[Opening Supplied entries section]

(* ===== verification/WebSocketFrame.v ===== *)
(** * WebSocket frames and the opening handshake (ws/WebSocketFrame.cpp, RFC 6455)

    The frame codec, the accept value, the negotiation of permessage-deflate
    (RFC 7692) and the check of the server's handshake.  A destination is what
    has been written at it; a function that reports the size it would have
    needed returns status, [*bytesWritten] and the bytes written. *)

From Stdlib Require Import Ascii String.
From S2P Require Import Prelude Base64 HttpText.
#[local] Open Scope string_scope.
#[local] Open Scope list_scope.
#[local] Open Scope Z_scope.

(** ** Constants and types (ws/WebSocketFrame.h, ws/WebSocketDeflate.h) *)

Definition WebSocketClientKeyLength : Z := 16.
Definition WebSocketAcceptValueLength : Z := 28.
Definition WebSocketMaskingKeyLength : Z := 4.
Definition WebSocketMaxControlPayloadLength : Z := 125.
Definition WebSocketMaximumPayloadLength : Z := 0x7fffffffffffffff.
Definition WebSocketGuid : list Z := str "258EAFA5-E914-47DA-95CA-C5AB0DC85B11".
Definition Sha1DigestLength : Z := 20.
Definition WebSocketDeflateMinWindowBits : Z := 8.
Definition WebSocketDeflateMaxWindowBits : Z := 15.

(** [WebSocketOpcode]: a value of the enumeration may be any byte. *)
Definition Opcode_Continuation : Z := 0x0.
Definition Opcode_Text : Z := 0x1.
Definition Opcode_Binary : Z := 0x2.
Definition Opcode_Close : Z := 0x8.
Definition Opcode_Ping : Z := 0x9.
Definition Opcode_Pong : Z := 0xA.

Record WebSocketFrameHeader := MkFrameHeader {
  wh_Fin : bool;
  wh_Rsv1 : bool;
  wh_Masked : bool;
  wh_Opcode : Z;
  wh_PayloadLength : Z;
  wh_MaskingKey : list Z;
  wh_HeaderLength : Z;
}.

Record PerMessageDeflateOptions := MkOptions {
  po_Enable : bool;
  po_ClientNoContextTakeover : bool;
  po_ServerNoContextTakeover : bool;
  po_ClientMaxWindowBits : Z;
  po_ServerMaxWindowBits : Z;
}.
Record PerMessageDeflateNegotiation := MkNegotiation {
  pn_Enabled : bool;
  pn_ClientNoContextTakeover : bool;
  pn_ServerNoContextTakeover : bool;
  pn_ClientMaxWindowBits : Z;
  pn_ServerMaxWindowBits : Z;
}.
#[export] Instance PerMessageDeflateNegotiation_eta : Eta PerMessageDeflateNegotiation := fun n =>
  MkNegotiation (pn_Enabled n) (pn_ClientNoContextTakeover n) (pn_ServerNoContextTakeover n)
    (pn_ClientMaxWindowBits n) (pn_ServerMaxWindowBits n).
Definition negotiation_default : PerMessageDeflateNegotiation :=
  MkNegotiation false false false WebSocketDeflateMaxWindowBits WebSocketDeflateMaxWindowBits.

[Closing Supplied entries section]

> [Instructions for the task]: Word for word, please print every line from the beginning of the records to the line bearing "Definition WebSocketDeflateMinWindowBits : Z", counting both ends and stopping there.

> [Answer to this task]:
(* ===== verification/WebSocketFrame.v ===== *)
(** * WebSocket frames and the opening handshake (ws/WebSocketFrame.cpp, RFC 6455)

    The frame codec, the accept value, the negotiation of permessage-deflate
    (RFC 7692) and the check of the server's handshake.  A destination is what
    has been written at it; a function that reports the size it would have
    needed returns status, [*bytesWritten] and the bytes written. *)

From Stdlib Require Import Ascii String.
From S2P Require Import Prelude Base64 HttpText.
#[local] Open Scope string_scope.
#[local] Open Scope list_scope.
#[local] Open Scope Z_scope.

(** ** Constants and types (ws/WebSocketFrame.h, ws/WebSocketDeflate.h) *)

Definition WebSocketClientKeyLength : Z := 16.
Definition WebSocketAcceptValueLength : Z := 28.
Definition WebSocketMaskingKeyLength : Z := 4.
Definition WebSocketMaxControlPayloadLength : Z := 125.
Definition WebSocketMaximumPayloadLength : Z := 0x7fffffffffffffff.
Definition WebSocketGuid : list Z := str "258EAFA5-E914-47DA-95CA-C5AB0DC85B11".
Definition Sha1DigestLength : Z := 20.
Definition WebSocketDeflateMinWindowBits : Z := 8.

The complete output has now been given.